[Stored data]

(* ===== verification/Scheduling.v ===== *)
(** * The scheduling policy

    [odorobo/src/actors/scheduler_actor/scheduling.rs]: pending-resource
    accounting, affinity evaluation, the score of an agent and the choice of
    the best one. Scores keep the source's [f32] headroom, in IEEE binary32. *)

From S2P Require Import Prelude RustString RustFloat SortedVec Manifest Messages Cache.
From S2P Require Import CacheFacts.
Open Scope N_scope.

(** ** Errors reported by the scheduler *)

Inductive SchedulerError :=
| NoValidAgents
| ConflictingCreate
| VmNotFound
| VmIdRequired
| LookupFailed
| RemoteFailed.

(** ** Pending resources *)

Definition VCPU_OVERPROVISIONMENT_NUMERATOR : N := 2.
Definition VCPU_OVERPROVISIONMENT_DENOMINATOR : N := 1.

Definition request_vcpus (m : VmManifest) : N := compute_vcpus (compute (desired m)).
Definition request_memory (m : VmManifest) : N := compute_memory_bytes (compute (desired m)).

(** The body of the inner loop, for one placement of a VM. *)
Definition add_pending (manifest : VmManifest) (resources : gmap ActorId (N * N))
    (entry : VmPlacement) : gmap ActorId (N * N) :=
  match pl_lifecycle entry with
  | Pending =>
      let '(vcpus, ram) := default (0, 0) (resources !! pl_agent_id entry) in
      <[pl_agent_id entry := (u32_saturating_add vcpus (request_vcpus manifest),
                              u64_saturating_add ram (request_memory manifest))]> resources
  | Running => resources
  end.

Definition pending_resources_by_agent `{IterOrder} (manifests : Manifests)
    (placements : Placements) : gmap ActorId (N * N) :=
  foldl (λ resources '(vmid, entries),
    match manifests !! vmid with
    | None => resources
    | Some manifest => foldl (add_pending manifest) resources entries
    end) ∅ (iter_map placements).

(** The lazily filled cache. *)
Definition pending_resources `{IterOrder} (s : SchedulerActor) :
    SchedulerActor * gmap ActorId (N * N) :=
  match pending_resources_cache s with
  | Some resources => (s, resources)
  | None =>
      let resources := pending_resources_by_agent (vm_manifests s) (vm_placements s) in
      (set_pending_resources_cache (Some resources) s, resources)
  end.

(** ** Capacity *)

Definition has_capacity (max_vcpus used_vcpus requested_vcpus max_ram used_ram requested_ram : N) :
    bool :=
  (u32_saturating_add used_vcpus requested_vcpus <=? max_vcpus) &&
  (u64_saturating_add used_ram requested_ram <=? max_ram).

(** ** Affinity *)

Definition affinity_delta (strictness : AffinityStrictness) (follows_rule : bool) : option Z :=
  match strictness with
  | Required => if negb follows_rule then None else Some 0%Z
  | Preferred weight => Some (i64_saturating_mul (if follows_rule then 1 else 0) weight)
  end.

Definition evaluate_table_value (value_option : option rstring) (requirement : AffinityRequirement) :
    bool :=
  match value_option with
  | None => match requirement_operator requirement with OpNotIn => true | _ => false end
  | Some value =>
      match requirement_operator requirement with
      | OpIn => bool_decide (value ∈ requirement_values requirement)
      | OpNotIn => negb (bool_decide (value ∈ requirement_values requirement))
      | OpLt | OpGt =>
          match requirement_values requirement with
          | [requirement_value] =>
              match parse_f64 value with
              | None => false
              | Some value_number =>
                  match parse_f64 requirement_value with
                  | None => false
                  | Some requirement_value_number =>
                      if decide (requirement_operator requirement = OpLt)
                      then float_lt value_number requirement_value_number
                      else float_gt value_number requirement_value_number
                  end
              end
          | _ => false
          end
      end
  end.

(** Labels and annotations of one object. *)
Notation MetadataTables := (list (gmap rstring rstring * gmap rstring rstring)).

Definition requirement_table_of (requirement : AffinityRequirement)
    (object_metadata : gmap rstring rstring * gmap rstring rstring) : gmap rstring rstring :=
  match requirement_table requirement with
  | Label => object_metadata.1
  | Annotation => object_metadata.2
  end.

(** The inner loop: it stops at the first object that fails the requirement. *)
Fixpoint requirement_holds (requirement : AffinityRequirement) (tables : MetadataTables) : bool :=
  match tables with
  | [] => true
  | object_metadata :: tables =>
      if negb (evaluate_table_value
                 (requirement_table_of requirement object_metadata !! requirement_key requirement)
                 requirement)
      then false else requirement_holds requirement tables
  end.

(** The outer loop: it stops at the first requirement that holds. *)
Fixpoint some_requirement (tables : MetadataTables) (requirements : list AffinityRequirement) : bool :=
  match requirements with
  | [] => false
  | requirement :: requirements =>
      if match tables with [] => false | _ => requirement_holds requirement tables end
      then true else some_requirement tables requirements
  end.

Definition evaluate_affinity_rule (metadata_tables : MetadataTables) (rule : AffinityRule) : bool :=
  xorb (some_requirement metadata_tables (rule_requirements rule)) (rule_inverse rule).

(** ** Scores *)

Record AgentScore := { general : spec_float; affinity : Z }.
Definition REJECTED : AgentScore := {| general := f32_neg_infinity; affinity := i64_min |}.
Definition default_score : AgentScore := {| general := f32_zero; affinity := 0 |}.

Definition score_partial_cmp (x y : AgentScore) : option comparison :=
  match Z.compare (affinity x) (affinity y) with
  | Eq => float_partial_cmp (general x) (general y)
  | affinity_cmp => Some affinity_cmp
  end.
Definition score_gt (x y : AgentScore) : bool :=
  match score_partial_cmp x y with Some Gt => true | _ => false end.

(** The objects a rule is evaluated against, for one agent. *)
Definition rule_tables `{IterOrder} (s : SchedulerActor) (agent : CachedAgentActor)
    (rule : AffinityRule) : MetadataTables :=
  match rule_affinity_type rule with
  | VirtualMachine =>
      (λ manifest, (metadata_labels (metadata (desired manifest)),
                    metadata_annotations (metadata (desired manifest)))) <$>
      omap (λ vmid, vm_manifests s !! vmid)
        (placement_vm_ids (vm_placements s) (agent_vm_index s !! agent_ref agent)
           (agent_ref agent) (status_vms (agent_data agent)))
  | Agent =>
      [(object_labels (status_metadata (agent_data agent)),
        object_annotations (status_metadata (agent_data agent)))]
  end.

(** The loop over the affinity rules; [None] is the rejection. *)
Fixpoint score_affinity `{IterOrder} (s : SchedulerActor) (agent : CachedAgentActor)
    (acc : Z) (rules : list AffinityRule) : option Z :=
  match rules with
  | [] => Some acc
  | rule :: rules =>
      let follows_rule := evaluate_affinity_rule (rule_tables s agent rule) rule in
      match affinity_delta (rule_strictness rule) follows_rule with
      | None => None
      | Some delta => score_affinity s agent (i64_saturating_add acc delta) rules
      end
  end.

Definition agent_max_vcpus (agent : CachedAgentActor) : N :=
  u32_saturating_mul (status_vcpus (agent_data agent)) VCPU_OVERPROVISIONMENT_NUMERATOR
    / VCPU_OVERPROVISIONMENT_DENOMINATOR.

Definition score_agent `{IterOrder} (s : SchedulerActor) (msg : CreateVM)
    (agent : CachedAgentActor) (pending : gmap ActorId (N * N)) : AgentScore :=
  let data := agent_data agent in
  let '(pending_vcpus, pending_ram) := default (0, 0) (pending !! agent_ref agent) in
  let used_vcpus := u32_saturating_add (status_used_vcpus data) pending_vcpus in
  let used_ram := u64_saturating_add (status_used_ram data) pending_ram in
  let requested_vcpus := request_vcpus (create_config msg) in
  let requested_memory := request_memory (create_config msg) in
  let agent_used_vcpus := u32_saturating_add used_vcpus requested_vcpus in
  if negb (has_capacity (agent_max_vcpus agent) used_vcpus requested_vcpus
             (status_ram data) used_ram requested_memory)
  then REJECTED
  else
    let vcpu_headroom := f32_div (f32_of_N (agent_max_vcpus agent - agent_used_vcpus))
                                 (f32_of_N (agent_max_vcpus agent)) in
    let general := f32_add (general default_score) vcpu_headroom in
    let agent_used_ram := u64_saturating_add used_ram requested_memory in
    let ram_headroom := f32_div (f32_of_N (saturating_sub (status_ram data) agent_used_ram))
                                (f32_of_N (status_ram data)) in
    let general := f32_add general ram_headroom in
    match score_affinity s agent (affinity default_score)
            (placement_affinity (placement (desired (create_config msg)))) with
    | None => REJECTED
    | Some affinity => {| general := general; affinity := affinity |}
    end.

(** The search loop: a later agent replaces the best only if it is better. *)
Definition best_of (score : CachedAgentActor → AgentScore) (agents : list CachedAgentActor) :
    option ActorId * AgentScore :=
  foldl (λ '(best_agent, best_score) agent,
    if score_gt (score agent) best_score then (Some (agent_ref agent), score agent)
    else (best_agent, best_score)) (None, REJECTED) agents.

Definition schedule_agent `{IterOrder} (s : SchedulerActor) (msg : CreateVM) :
    SchedulerActor * result SchedulerError ActorId :=
  let '(s, pending) := pending_resources s in
  let '(best_agent, _) :=
    best_of (λ agent, score_agent s msg agent pending) (iter_values (agent_data_cache s)) in
  (s, ok_or best_agent NoValidAgents).

Definition schedule_agents `{IterOrder} (s : SchedulerActor) (msgs : list CreateVM) :
    SchedulerActor * list (result SchedulerError ActorId) :=
  let '(s, pending) := pending_resources s in
  (s, (λ msg,
    let '(best_agent, _) :=
      best_of (λ agent, score_agent s msg agent pending) (iter_values (agent_data_cache s)) in
    ok_or best_agent NoValidAgents) <$> msgs).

Task instructions → Looking back over the data above, restate word for word the lines that begin at the line with "Definition has_capacity (max_vcpus" and end at the line with "OpLt | OpGt =>", inclusive.

Worked solution →
Definition has_capacity (max_vcpus used_vcpus requested_vcpus max_ram used_ram requested_ram : N) :
    bool :=
  (u32_saturating_add used_vcpus requested_vcpus <=? max_vcpus) &&
  (u64_saturating_add used_ram requested_ram <=? max_ram).

(** ** Affinity *)

Definition affinity_delta (strictness : AffinityStrictness) (follows_rule : bool) : option Z :=
  match strictness with
  | Required => if negb follows_rule then None else Some 0%Z
  | Preferred weight => Some (i64_saturating_mul (if follows_rule then 1 else 0) weight)
  end.

Definition evaluate_table_value (value_option : option rstring) (requirement : AffinityRequirement) :
    bool :=
  match value_option with
  | None => match requirement_operator requirement with OpNotIn => true | _ => false end
  | Some value =>
      match requirement_operator requirement with
      | OpIn => bool_decide (value ∈ requirement_values requirement)
      | OpNotIn => negb (bool_decide (value ∈ requirement_values requirement))
      | OpLt | OpGt =>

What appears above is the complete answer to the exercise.